Credit Suisse Group (CS) is planning to launch an aluminum-focused ETF. If the fund receives the green light, the merchant, Glencore, will need to buy aluminum as physical backing for the fund. The Swiss company has yet to make a regulatory filing, so it’s unclear as to when this fund would come to pass, explains Andrea Hotter for The Wall Street Journal.
So why is the timing of an aluminum ETF full of promise? Here are some reasons:
- The timing for this ETF would be optimal. Many aluminum companies were swift to cut production when prices more than halved as the economic downturn crimped demand. Now, that smelters have jumped back into action, the market has suffered.

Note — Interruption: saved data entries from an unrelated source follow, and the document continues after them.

(** The message is allocated first and freed on every return but that of QoS 2,
    so that only the one that is queued is put in the heap here. *)
Definition lib_handle_publish : M client Z :=
  returns (
    let? c := lift_m mget in
    let header := command (c_in_packet (base c)) in
    let dup := negb (Z.land header 0x08 =? 0) in
    let q := Z.shiftr (Z.land header 0x06) 1 in
    let r := negb (Z.land header 0x01 =? 0) in
    let? topic := lib_read _mosquitto_read_string in
    if bool_decide (topic = []) then fail MOSQ_ERR_PROTOCOL
    else
      let? mid := if 0 <? q then lib_read _mosquitto_read_uint16 else done_with 0 in
      let? c := lift_m mget in
      let payloadlen := u32 (remaining_length (c_in_packet (base c)) - pos (c_in_packet (base c))) in
      let? pl := if payloadlen =? 0 then done_with [] else lib_read (_mosquitto_read_bytes payloadlen) in
      let msg := Message topic pl q r in
      if q =? 0 then
        let? _ := lift_m (call_back (OnMessage mid msg)) in done_with MOSQ_ERR_SUCCESS
      else if q =? 1 then
        let? rc := lift_m (lib_send_puback mid) in
        let? _ := lift_m (call_back (OnMessage mid msg)) in
        done_with rc
      else if q =? 2 then
        let? rc := lift_m (lib_send_pubrec mid) in
        let? p := lift_m (alloc (MessageAll None now mosq_ms_wait_for_pubrel dup mid msg)) in
        let? _ := lift_m (lib_message_queue p mosq_md_in) in
        done_with rc
      else fail MOSQ_ERR_PROTOCOL).

Definition lib_packet_handle : M client Z :=
  let* c := mget in
  let cmd := Z.land (command (c_in_packet (base c))) 0xF0 in
  if cmd =? PINGREQ then lib_handle_pingreq
  else if cmd =? PINGRESP then lib_handle_pingresp
  else if cmd =? PUBACK then lib_handle_pubackcomp
  else if cmd =? PUBCOMP then lib_handle_pubackcomp
  else if cmd =? PUBLISH then lib_handle_publish
  else if cmd =? PUBREC then lib_handle_pubrec
  else if cmd =? PUBREL then lib_handle_pubrel
  else if cmd =? CONNACK then lib_handle_connack
  else if cmd =? SUBACK then lib_handle_suback
  else if cmd =? UNSUBACK then lib_handle_unsuback
  else ret MOSQ_ERR_PROTOCOL.

(** [_mosquitto_packet_read] *)
Definition lib_fill_packet : M mosquitto (option Z) := λ x,
  '(r, ci) ← packet_fill false now (ConnIn (c_in_packet x) (rd x) (c_last_msg_in x));
  Some (r, set_last_msg_in (λ _, last_msg_in ci) (set_rd (λ _, input ci) (set_in_packet (λ _, in_packet ci) x))).

Definition lib_packet_read : M client Z :=
  let* c := mget in
  if bool_decide (sock (base c) = None) then ret MOSQ_ERR_NO_CONN
  else if bool_decide (cstate (base c) = mosq_cs_connect_pending) then ret MOSQ_ERR_SUCCESS
  else
    let* r := on_base lib_fill_packet in
    match r with
    | Some rc => ret rc
    | None =>
        let* rc := lib_packet_handle in
        upd_base (λ x, set_last_msg_in (λ _, now) (set_in_packet _mosquitto_packet_cleanup x)) ;;;
        ret rc
    end.
Lemma lib_send_real_publish_emits m topic pl q r d :
  slen topic < 65536 → slen (publish_body m topic pl q) < MAX_BODY →
  lib_emits (lib_send_real_publish now m topic pl q r d) (wire (publish_command q r d) (publish_body m topic pl q)).
Proof.
  intros Ht Hb. assert (0 ≤ slen topic) by (unfold slen; lia).
  unfold lib_send_real_publish. rewrite <-publish_body_length with (m := m).
  rewrite (u32_small (slen _)) by (unfold slen, MAX_BODY in *; lia). set (p0 := Packet None 0 _ 0 0 0 m _ 0).
  apply (lib_alloc_emits p0 _ (publish_body m topic pl q)); [done|done|].
  intros p Hp. rewrite (u16_small (slen topic)) by lia. pose proof (publish_body_length m topic pl q) as Hlen. unfold slen in Hlen.
  assert (Hl : length (publish_body m topic pl q) = (2 + length topic + ((if (0 <? q)%Z then 2 else 0) + length pl))%nat)
    by (destruct (0 <? q); lia).
  destruct (write_string_written _ topic _ p Hp) as (p1 & E1 & H1); [lia|]. eapply lib_emits_lift; [exact E1|].
  assert (wire (command p0) (publish_body m topic pl q) =
    ((command p0 :: remaining_digits 5 (slen (publish_body m topic pl q))) ++ enc_string topic) ++ (if 0 <? q then enc_uint16 m else []) ++ pl)
    as -> by (by rewrite <-(assoc_L (++))).
  assert (Hpl : ∀ w p, written w (length pl) p →
    lib_emits (let* p := if slen pl =? 0 then ret p else mlift (_mosquitto_write_bytes pl (slen pl) p) in
               lib_packet_queue now p) (w ++ pl)).
  { clear. intros w p Hw. destruct (Z.eqb_spec (slen pl) 0) as [H0|H0].
    - destruct pl; [|done]. rewrite app_nil_r. intros c Hc. by apply lib_queue_emits.
    - destruct (write_bytes_written w pl _ p Hw) as (p' & E' & Hw'); [lia|].
      eapply lib_emits_lift; [done|]. rewrite Nat.sub_diag in Hw'. by apply lib_queue_emits. }
  rewrite Hl in H1. destruct (0 <? q).
  - replace (2 + length topic + (2 + length pl) - (2 + length topic))%nat with (S (S (length pl))) in H1 by lia.
    destruct (write_uint16_written _ m (length pl) p1 H1) as (p2 & E2 & H2). eapply lib_emits_lift; [exact E2|].
    pose proof (Hpl _ _ H2) as Hg. rewrite <-(assoc_L (++) _ (enc_uint16 m) pl) in Hg. exact Hg.
  - replace (2 + length topic + (0 + length pl) - (2 + length topic))%nat with (length pl) in H1 by lia.
    intros c Hc. by apply Hpl.
Qed.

- On the London Metal Exchange, aluminum is at around $1,800 a ton, up about 50% from seven-year lows in February. The supply push is threatening to send prices to lower, so an ETF would soak up the excess metal.
- One high-profile financing deal is between Russian aluminum producer United Co. Rusal and Glencore. The producer recently held talks with Glencore and other traders over the supply of surplus aluminum.
- If the ETF is successful,it could ease up the price depression. As an example, ETFs have become one of the biggest growth areas for gold demand.